Lead Research Organisation: University of Bath
Department Name: Chemistry


We have recently discovered a novel method of forming nanostructured polymer-surfactant films. They grow spontaneously at the surface of a solution containing the two species, and are sufficiently thick and solid to remove them from the surface. They retain their ordered nanostructure during this procedure and we have shown it is possible to incorporate small hydrophobic molecules into the ordered nanostructure during film formation. In this proposal we want to investigate these fascinating membranes further using X-ray and neutron scattering techniques at ISIS, the ESRF and Diamond, and this presents an ideal training opportunity for a PhD student to learn about these techniques for analysing nanoscale structures, as well as about these novel polymer-surfactant films. The student will receive training in small angle scattering and reflectivity, two methods which allow us to analyse structure in films and solutions. As part of their project they will investigate the effect of changing the surfactant molecular structure on the nanostructures formed in the film, and then will go on to prepare films which are re-inforced by crosslinking the polymer component in the film.

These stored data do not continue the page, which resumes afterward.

(* ===== verification/Web.v ===== *)
(** * Replies and request values of the HTTP handlers (web/api, web/registry)

    What a handler answers, and the parts of strconv and strings the handlers
    read query parameters with. *)
From Stdlib Require Import Ascii String.
From S2P Require Import Prelude LabelsJson.

(** A reply: 200 with a JSON body, 204, or an error status with its text. *)
Inductive Reply (A : Type) :=
| R_json (a : A)
| R_no_content
| R_error (code : Z) (msg : string).
Arguments R_json {A} a.
Arguments R_no_content {A}.
Arguments R_error {A} code msg.

Definition StatusBadRequest : Z := 400.
Definition StatusInternalServerError : Z := 500.
Definition StatusBadGateway : Z := 502.

Definition writeBadRequest {A} (msg : string) : Reply A := R_error StatusBadRequest msg.

(** [strings.Contains(s, sub)] *)
Fixpoint contains (sub s : string) : bool :=
  String.prefix sub s ||
  match s with EmptyString => false | String _ s' => contains sub s' end.

(** [strconv.ParseInt(s, 10, 64)], the value alone: 0 for a malformed number,
    the nearest bound for one out of range. *)
Fixpoint digits (acc : Z) (s : list ascii) : option Z :=
  match s with
  | [] => Some acc
  | c :: s' =>
      if (48 <=? byte c) && (byte c <=? 57) then digits (acc * 10 + (byte c - 48)) s' else None
  end.

Definition ParseInt (s : string) : Z :=
  let '(neg, ds) :=
    match list_ascii_of_string s with
    | "-"%char :: ds => (true, ds)
    | "+"%char :: ds => (false, ds)
    | ds => (false, ds)
    end in
  match ds with
  | [] => 0
  | _ =>
      match digits 0 ds with
      | None => 0
      | Some n => if neg : bool then Z.max (- 2 ^ 63) (- n) else Z.min (2 ^ 63 - 1) n
      end
  end.

(** [strconv.ParseBool], false on an error. *)
Definition ParseBool (s : string) : bool :=
  bool_decide (s ∈ ["1"; "t"; "T"; "TRUE"; "true"; "True"]%string).

(** [strings.TrimSpace(s) == ""] for ASCII text. *)
Definition is_blank (s : string) : bool :=
  forallb (fun c => (byte c =? 32) || ((9 <=? byte c) && (byte c <=? 13))) (list_ascii_of_string s).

We will prepare films using polymers which are responsive to changes in temperature or pH to make membranes which swell or shrink to selectively release molecules trapped in the film during synthesis. We will also incorporate monomers into the surfactant nanostructure during film formation, followed by polymerisation of these monomers to create a replica of the soft surfactant structures in the film. This will allow us to prepare polymer nanostructures which are hard to prepare from normal solutions, and which will further reinforce the polymer-surfactant membrane to make it more robust. This will enhance the ability to recover it from the surface and use it in applications. Finally we will study the incorporation of micelle based fluorescent sensor molecules into the membranes to make solid sensors for determination of metal ions to show that it it possible to retain the sensing properties of these solution based sensors in a solid film form which could be more easily used than the solutions eg in dip stick type sensors.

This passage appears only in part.